Work required:
Find the line with "(header_of canonical fs" in the records below. Copy it and every line after it, up to and including the line with "destruct (Forall2_lookup_r _".

Material for the task:
Lemma encoded_of_parts canonical T recs mount_recs fs :
  let sorted := sort_by package_key (apps canonical) in
  let payload := concat recs ++ concat mount_recs ++ T in
  let eo := 56 + Z.of_nat 48 * size recs + Z.of_nat 16 * size mount_recs in
  let header checksum := header_bytes canonical fs checksum (size sorted) (size mount_recs) 0
                           (56 + Z.of_nat 48 * size recs) eo eo in
  fs = eo + size T -> fs < 2 ^ 32 -> 0 < size T ->
  failure_mode canonical = FailureMode_kOpen -> apps canonical <> [] ->
  entries T canonical 0 sorted recs -> Forall2 (mount_rec T) (sorted ≫= mounts) mount_recs ->
  encoded canonical
    (header_of canonical fs (Crc32 payload) (size sorted) (size mount_recs) 0
       (56 + Z.of_nat 48 * size recs) eo eo)
    (header (Crc32 payload)) T recs mount_recs (header (Crc32 payload) ++ payload).
Proof.
  intros sorted payload eo header Hfs Hlt HT Hmode Hne Hent Hmr.
  destruct (entries_length _ _ _ _ _ Hent) as [Hlen Hrl].
  assert (Forall (fun r => length r = 16%nat) mount_recs) as Hmrl.
  { apply Forall_forall. intros r Hr. apply list_elem_of_lookup_1 in Hr as [i Hi].
    destruct (Forall2_lookup_r _ _ _ _ _ Hmr Hi) as (m & _ & Hrec).
    by apply mount_rec_length in Hrec. }
  pose proof (length_concat_records 48 recs Hrl) as Hps.
  pose proof (length_concat_records 16 mount_recs Hmrl) as Hms.
  pose proof (size_nonneg recs). pose proof (size_nonneg mount_recs).
  assert (size sorted = size recs) as Hsr by (unfold size; by rewrite Hlen).
  assert (size sorted = size (apps canonical)) as Hsa
    by (unfold size, sorted; by rewrite length_sort_by).
  assert (0 < size sorted) as Hpos
    by (rewrite Hsa; destruct (apps canonical); [done|]; rewrite size_cons;
        pose proof (size_nonneg l); lia).
  destruct (legacy_flag (allow_legacy_string_bind canonical)) as (Hfl1 & Hfl2 & Hfl3).
  assert (size (header (Crc32 payload) ++ payload) = fs) as Hsize.
  { unfold header, payload. rewrite !size_app, header_bytes_size, Hps, Hms. lia. }
  destruct (read_header_ok canonical fs (Crc32 payload) (size sorted) (size mount_recs) 0
    (56 + Z.of_nat 48 * size recs) eo eo payload) as [Hrh Hrg];
    try (unfold is_u32; lia); [apply Crc32_range|].
  split; try done.
  - split; [unfold kHeaderSize; rewrite Hsize; lia|]. split; [exact Hrh|].
    unfold bad_header, header_of. cbn [h_magic h_version h_schema h_file_size h_checksum
      h_package_count h_mount_count h_event_count h_package_offset h_mount_offset
      h_event_offset h_string_offset h_flags].
    rewrite Hfl1, Hsize. unfold kHeaderSize, kPackageSize, kMountRuleSize, kEventRuleSize.
    rewrite !orb_false_iff. split_and!;
      first [ by apply negb_false_iff, bool_decide_eq_true_2; first [reflexivity|lia]
            | by apply bool_decide_eq_false_2; lia
            | by apply Z.leb_gt; lia | done ].
  - split; cbn [header_of h_package_offset h_mount_offset h_string_offset h_mount_count
      h_event_count h_flags]; try done; unfold kHeaderSize; lia.
Qed.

Expected answer:
    (header_of canonical fs (Crc32 payload) (size sorted) (size mount_recs) 0
       (56 + Z.of_nat 48 * size recs) eo eo)
    (header (Crc32 payload)) T recs mount_recs (header (Crc32 payload) ++ payload).
Proof.
  intros sorted payload eo header Hfs Hlt HT Hmode Hne Hent Hmr.
  destruct (entries_length _ _ _ _ _ Hent) as [Hlen Hrl].
  assert (Forall (fun r => length r = 16%nat) mount_recs) as Hmrl.
  { apply Forall_forall. intros r Hr. apply list_elem_of_lookup_1 in Hr as [i Hi].
    destruct (Forall2_lookup_r _ _ _ _ _ Hmr Hi) as (m & _ & Hrec).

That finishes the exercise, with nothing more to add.